Skip to content

Grid Data Retrieval

Retrieve electricity grid data from public APIs for marginal emissions factor estimation.


What is Grid Data Retrieval?

The grid_data_retrieval module is part of the Open Source Marginal Emissions (OSME) framework. It provides programmatic access to electricity grid datasets including:

  • Generation data - Power output by source (thermal, gas, hydro, nuclear, renewables)
  • Demand data - Electricity demand and net demand
  • Emissions data - Carbon intensity and total CO₂ emissions

This module focuses exclusively on data retrieval. Data processing (gap-filling, resampling, timezone conversion) is handled by the data_cleaning_and_joining module.


Why Grid Data?

Marginal emissions factors (MEFs) estimate the carbon intensity of the next unit of electricity generated. To build accurate MEF models, you need:

  1. Weather data (via weather_data_retrieval) - wind, solar, temperature
  2. Grid data (via grid_data_retrieval) - generation, demand, emissions ⬅ You are here
  3. Clean, aligned datasets (via data_cleaning_and_joining)
  4. Statistical models (via marginal_emissions_modelling)

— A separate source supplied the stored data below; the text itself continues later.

(** C3, amended. For a recognized device type and a non-negative
    safe-integer offset (at most 2^53 - 1, the range in which the offset
    is printed digit by digit), the device-number field holds the offset
    itself when the device type is decimal, and the offset's decimal
    numeral read in base 16 when the device type is hexadecimal; it is
    followed by the device code.  A number too large for the field is
    refused with a RangeError. *)
Theorem C3_device_number_encoding :
  forall plcType deviceType deviceCode address,
    lookup deviceType DEVICE_CODES = Some deviceCode ->
    0 <= address <= 9007199254740991 ->
    let deviceNum :=
      if getDeviceBase deviceType =? 16 then rereadDigits 16 address
      else address in
    let width := deviceNumberWidth plcType in
    (deviceNum < 2 ^ (Z.of_nat width * 8) ->
       exists bytes,
         makeDeviceData plcType deviceType address = Ok bytes
         /\ le_combine (firstn width bytes) = deviceNum
         /\ le_combine (skipn width bytes) = deviceCode)
    /\ (2 ^ (Z.of_nat width * 8) <= deviceNum ->
          makeDeviceData plcType deviceType address = Throw RangeError).
Proof.
  intros plcType deviceType deviceCode address Hl [Ha _] deviceNum width.
  destruct (recognized_facts _ _ Hl) as [_ [Hc Hb]].
  pose proof (makeDeviceData_recognized plcType _ _ _ Hl Ha) as Hm.
  cbv zeta in Hm.
  assert (Hnum : rereadDigits (getDeviceBase deviceType) address = deviceNum).
  { unfold deviceNum. destruct Hb as [-> | ->]; [|reflexivity].
    apply rereadDigits_10. assumption. }
  rewrite Hnum in Hm.
  assert (Hn : 0 <= deviceNum).
  { rewrite <- Hnum. destruct (toString_nonneg address Ha) as [Hall [_ Hval]].
    rewrite <- Hval. apply readDigits_nonneg; try assumption; lia. }
  unfold width, deviceNumberWidth. rewrite Hm.
  destruct (plcType =? "iQ-R")%string.
  - change (2 ^ (Z.of_nat 4 * 8)) with 4294967296.
    split; intros Hr.
    + destruct (Z.leb_spec deviceNum 4294967295); [|lia].
      eexists. split; [reflexivity|].
      change 4%nat with (length (le_split 4 deviceNum)) at 1 3.
      rewrite le_combine_firstn_app, skipn_length_app.
      rewrite !le_combine_le_split_small; [auto | | ].
      * change (2 ^ (Z.of_nat 2 * 8)) with 65536. lia.
      * change (2 ^ (Z.of_nat 4 * 8)) with 4294967296. lia.
    + destruct (Z.leb_spec deviceNum 4294967295); [lia|]. reflexivity.
  - change (2 ^ (Z.of_nat 3 * 8)) with 16777216.
    split; intros Hr.
    + destruct (Z.leb_spec deviceNum 16777215); [|lia].
      eexists. split; [reflexivity|].
      change 3%nat with (length (le_split 3 deviceNum)) at 1 3.
      rewrite le_combine_firstn_app, skipn_length_app.
      rewrite !le_combine_le_split_small; [auto | | ].
      * change (2 ^ (Z.of_nat 1 * 8)) with 256. lia.
      * change (2 ^ (Z.of_nat 3 * 8)) with 16777216. lia.
    + destruct (Z.leb_spec deviceNum 16777215); [lia|]. reflexivity.
Qed.

Lemma C3_device_number_encoding_witness :
  (exists bytes,
      makeDeviceData "Q" "X" 10 = Ok bytes
      /\ le_combine (firstn 3 bytes) = 16
      /\ le_combine (skipn 3 bytes) = 0x9c)
  /\ (exists bytes,
      makeDeviceData "iQ-R" "D" 10 = Ok bytes
      /\ le_combine (firstn 4 bytes) = 10
      /\ le_combine (skipn 4 bytes) = 0xa8)
  /\ makeDeviceData "Q" "X" 1000000 = Throw RangeError.
Proof.
  split; [|split].
  - apply (C3_device_number_encoding "Q" "X" 0x9c 10 eq_refl); [lia|].
    vm_compute. reflexivity.
  - apply (C3_device_number_encoding "iQ-R" "D" 0xa8 10 eq_refl); [lia|].
    vm_compute. reflexivity.
  - apply (C3_device_number_encoding "Q" "X" 0x9c 1000000 eq_refl); [lia|].
    vm_compute. discriminate.
Defined.

(** ** Response validator and decoder *)

Lemma readUInt16LE_inv buf offset v :
  readUInt16LE buf offset = Ok v ->
  (offset + 2 <= length buf)%nat /\ v = le_combine (slice buf offset 2).
Proof.
  unfold readUInt16LE.
  destruct (Nat.leb_spec (offset + 2) (length buf)) as [Hle|Hgt]; [|discriminate].
  intros Hv. apply Ok_inj in Hv. auto.
Qed.

Lemma readUInt16LE_in_range buf offset :
  (offset + 2 <= length buf)%nat ->
  readUInt16LE buf offset = Ok (le_combine (slice buf offset 2)).
Proof.
  intros H. unfold readUInt16LE.
  destruct (Nat.leb_spec (offset + 2) (length buf)); [reflexivity | lia].
Qed.

Lemma readInt16LE_in_range buf offset :
  (offset + 2 <= length buf)%nat ->
  readInt16LE buf offset = Ok (int16At buf offset).
Proof.
  intros H. unfold readInt16LE. rewrite readUInt16LE_in_range by assumption.
  reflexivity.
Qed.

(** With the subheader in place and at least 11 bytes, validation comes
    down to the status test, which is made only from 15 bytes on. *)
Lemma validateResponse_subheader_ok response :
  readUInt16BE response 0 = Ok 0xd400 -> (11 <= length response)%nat ->
  validateResponse response
  = if (15 <=? length response)%nat then
      errorCode <- readUInt16LE response 13 ;;
      if negb (errorCode =? 0) then
        Throw (MCProtocolError (PlcError errorCode) None (Some errorCode))
      else Ok tt
    else Ok tt.
Proof.
  intros Hs Hl. unfold validateResponse. rewrite Hs. cbn [bind].
  change (negb (54272 =? 54272)) with false. cbv iota.
  rewrite readUInt16LE_in_range by lia. reflexivity.
Qed.

(** The decoding loop returns one value per complete pair of bytes from
    [i] on; a last unpaired byte is skipped.  The fuel only has to cover
    the number of pairs. *)
Lemma parseLoop_pairs response :
  forall N fuel i values r,
    length response = (i + 2 * N + r)%nat -> (r <= 1)%nat -> (N <= fuel)%nat ->
    parseLoop fuel response i values
    = Ok (values ++ map (fun k => int16At response (i + 2 * k)) (seq 0 N)).
Proof.
  induction N as [|N IH]; intros fuel i values r Hlen Hr Hfuel.
  - simpl. rewrite app_nil_r.
    destruct fuel as [|fuel]; [reflexivity|]. cbn [parseLoop].
    destruct (Nat.ltb_spec i (length response)); [|reflexivity].
    destruct (Nat.ltb_spec (i + 1) (length response)); [lia|].
    destruct fuel as [|fuel]; [reflexivity|]. cbn [parseLoop].
    destruct (Nat.ltb_spec (i + 2) (length response)); [lia | reflexivity].
  - destruct fuel as [|fuel]; [lia|]. cbn [parseLoop].
    destruct (Nat.ltb_spec i (length response)); [|lia].
    destruct (Nat.ltb_spec (i + 1) (length response)); [|lia].
    rewrite readInt16LE_in_range by lia. cbn [bind].
    rewrite (IH fuel (i + 2)%nat _ r) by lia.
    f_equal. rewrite <- app_assoc. f_equal.
    cbn [seq map app]. rewrite Nat.mul_0_r, Nat.add_0_r. f_equal.
    rewrite <- seq_shift, map_map. apply map_ext. intros k. f_equal. lia.
Qed.

Lemma parseReadResponse_values response N r :
  readUInt16BE response 0 = Ok 0xd400 ->
  readUInt16LE response 13 = Ok 0 ->
  length response = (15 + 2 * N + r)%nat -> (r <= 1)%nat ->
  parseReadResponse response
  = Ok (map (fun k => int16At response (15 + 2 * k)) (seq 0 N)).
Proof.
  intros Hs Hst Hlen Hr. unfold parseReadResponse.
  rewrite validateResponse_subheader_ok by (assumption || lia).
  destruct (Nat.leb_spec 15 (length response)); [|lia].
  rewrite Hst. cbn [bind]. change (negb (0 =? 0)) with false. cbv iota.
  unfold dataStart. rewrite (parseLoop_pairs response N _ 15%nat [] r) by lia.
  reflexivity.
Qed.
(** * Forum server: authorization, visibility and flag ledger

    A shallow embedding of the forum back end: the two data access
    modules ([dao.js], [dao-user.js]), the SQL schema they run against
    ([db.sql]) and the Express routes of the server ([index.js]).

    The SQLite database is a record of finite maps, one per table, keyed
    by the table's primary key.  A DAO function is a function from a
    database to a result and, where it writes, a new database.  A route
    is a function from the database, the session and the request's
    parameters to a response and the new state. *)

From Stdlib Require Import ZArith String Ascii List Permutation Lia.
From stdpp Require Import base gmap strings list fin_maps fin_sets sorting.
From Stdlib Require OrderedTypeEx.

Open Scope Z_scope.
Open Scope string_scope.

(** ** JavaScript values that reach the data layer *)

Module Js.

(** A string of a request or of a row: its UTF-16 code units.  The
    texts the program itself writes (messages, dates, hashes, the
    session's method) are ASCII and stay Rocq strings. *)
Definition str := list Z.

(** The string an ASCII text denotes. *)
Definition lit (s : string) : str :=
  (fun c => Z.of_nat (nat_of_ascii c)) <$> list_ascii_of_string s.

(** A Number that is an integer, an infinity, or [NaN].  The sign of an
    infinity is not kept: nothing below tells the two apart. *)
Inductive num := NaN | Infinity | Num (z : Z).

(** The double nearest to a natural number: 53 significant bits, a tie
    going to the even neighbour. *)
Definition round53 (n : Z) : Z :=
  let e := Z.log2 n - 52 in
  if (e <=? 0)%Z then n
  else
    let q := n / 2 ^ e in
    let r := n mod 2 ^ e in
    let half := 2 ^ (e - 1) in
    let q' := if (r <? half)%Z then q
              else if (half <? r)%Z then q + 1
              else if Z.even q then q else q + 1 in
    q' * 2 ^ e.

(** The Number an integer is read as: what [JSON.parse] makes of an
    integer literal and [parseInt(s, 10)] of a string of digits. *)
Definition to_number (n : Z) : num :=
  let v := Z.sgn n * round53 (Z.abs n) in
  if (Z.abs v <? 2 ^ 1024)%Z then Num v else Infinity.
(** C1 refuted as stated: the goal has changed, the search runs ([replan] is the
    last call on the engine before the statistics are read) and finds nothing,
    [makePlan] returns false, and the cache that held a plan for the goal at
    x = 5 now holds the empty plan, the goal at x = 6 and the current robot
    pose. *)
Lemma failed_search_overwrites_cache :
  cache cached_planner = ([pose_at 1 0], pose_at 5 0, pose_at 0 0)
  ∧ match request_new_goal 0 with
    | Some (successful, plan, this') =>
        successful = false
        ∧ engine_calls this'
          = [Call_SetStart 0 0 0; Call_set_start 1; Call_SetGoal 6 0 0; Call_set_goal 2;
             Call_set_initialsolution_eps 3; Call_set_search_mode false;
             Call_replan 10; Call_get_stats]
        ∧ cache this' = ([], pose_at 6 0, pose_at 0 1)
    | None => False
    end.
Proof. split; [reflexivity|]. vm_compute. repeat split. Qed.

(** C1, as the code has it, on the same failed request. *)
Lemma makePlan_cache_update_witness :
  ∃ this' : SBPLLatticePlanner,
    request_new_goal 0 = Some (false, [], this')
    ∧ cache this' = ([], pose_at 6 0, pose_at 0 1).
Proof.
  assert (Hrun : ∃ this', request_new_goal 0 = Some (false, [], this'))
    by (eexists; vm_compute; reflexivity).
  destruct Hrun as [this' Hrun]. exists this'. split; [exact Hrun|].
  pose proof (@makePlan_cache_update costmap_2d_values axis_msglib (scripted_engine 0)
                cached_planner this' world_after_1s (pose_at 0 1) (pose_at 6 0)
                [pose_at 9 9] [] false Hrun) as Hcache.
  simpl in Hcache.
  replace (@must_make_plan axis_msglib cached_planner (pose_at 6 0) (pose_at 0 1))
    with true in Hcache by (vm_compute; reflexivity).
  exact (proj1 Hcache).
Defined.

(** ** The path post-processor *)

Lemma length_main_pass (rough_plan : list PoseStamped) (W : Z) :
  length (main_pass rough_plan W) = length rough_plan.
Proof.
  unfold main_pass. rewrite length_map, length_seqZ. apply Nat2Z.id.
Qed.





(** ** The cycle and degenerate solutions *)

Section CycleFacts.
Context `{CostValues} `{MsgLib} `{SBPL}.

Lemma length_overwrite_orientation_at (plan : list PoseStamped) (i : Z) :
  length (overwrite_orientation_at plan i) = length plan.
Proof. unfold overwrite_orientation_at. apply length_insert. Qed.

Lemma length_overwrite_orientation (plan : list PoseStamped) :
  length (overwrite_orientation plan) = length plan.
Proof.
  unfold overwrite_orientation.
  generalize (seqZ 0 (to_size_t (Z.of_nat (length plan) - 1))) as indices.
  intros indices. revert plan.
  induction indices as [|i indices IH]; intros plan; [reflexivity|].
  cbn [fold_left]. rewrite IH. apply length_overwrite_orientation_at.
Qed.

(** The padded lattice path always has a point. *)
Lemma pad_empty_path_nonempty (costmap : Costmap2D) (start : PoseStamped) (theta : float)
  (sbpl_path : list EnvNAVXYTHETALAT3Dpt_t) :
  pad_empty_path costmap start theta sbpl_path ≠ [].
Proof.
  unfold pad_empty_path. destruct sbpl_path as [|pt rest]; simpl; discriminate.
Qed.

(** The plan made from a non-empty lattice path is not empty. *)
Lemma post_processed_nonempty (costmap_ros_ : Costmap2DROS) (start : PoseStamped)
  (t : Time) (sbpl_path : list EnvNAVXYTHETALAT3Dpt_t) (W : Z) :
  sbpl_path ≠ [] →
  overwrite_orientation (smooth (map (rough_pose costmap_ros_ start t) sbpl_path) W) ≠ [].
Proof.
  intros Hpath Hplan. apply (f_equal length) in Hplan.
  rewrite length_overwrite_orientation in Hplan. unfold smooth in Hplan.
  cbn [app] in Hplan. rewrite length_app, length_main_pass, length_map in Hplan.
  destruct sbpl_path; [congruence|]. simpl in Hplan. lia.
Qed.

Grid data provides the ground truth for training and validating MEF models.


Current Status

🚧 Under Development

Implemented

  • ✅ CarbonTracker India API integration
  • ✅ Monthly batch downloading
  • ✅ File combining and management
  • ✅ CLI and JSON config support
  • ✅ Structured logging

Planned

  • 🚧 Electricity Maps API
  • 🚧 IEA Real-Time Tracker
  • 🚧 Additional country-specific sources
  • 🚧 Data completeness validation
  • 🚧 Gap detection and reporting

Quick Example

Fetch one year of India grid data

# Create config
cat > configs/grid/india_2020.json << EOF
{
  "start_date": "2020-01-01 00:00:00",
  "end_date": "2020-12-31 23:55:00"
}
EOF

# Fetch
osme-grid --config configs/grid/india_2020.json --verbose

Output

data/grid_data/raw/
├── monthly/                                    # Individual months
│   ├── carbontracker_grid-data_2020_01.parquet
│   ├── carbontracker_grid-data_2020_02.parquet
│   └── ...
└── carbontracker_grid-data_2020-01_2020-12.parquet  # Combined

Key Features

🔄 Automatic Monthly Batching

The API fetches data in monthly chunks to avoid timeouts and allow incremental downloads. Each month is saved as a separate Parquet file.

📦 Optional File Combining

Monthly files can be automatically combined into a single dataset sorted by timestamp. This is useful for analysis but can be disabled if you prefer to work with monthly files.

⚙️ Flexible Configuration

Run interactively via CLI arguments or batch via JSON config files. All parameters have sensible defaults.

📊 Analysis-Ready Output

Data is saved in Apache Parquet format - efficient, compressed, and compatible with pandas, polars, and DuckDB.

🔍 Smart File Management

Skip re-downloading existing months (configurable via overwrite_existing). Customize output directories for different projects.


Data Sources

CarbonTracker India (Implemented)

Source: carbontracker.in
Region: India (national grid)
Resolution: 5-minute intervals
Coverage: 2018-11-21 to present

Variables: - Generation by source (thermal, gas, hydro, nuclear, renewable) - Total generation and demand - Carbon intensity (g CO₂/kWh, tons CO₂/MWh) - Total emissions (tons CO₂)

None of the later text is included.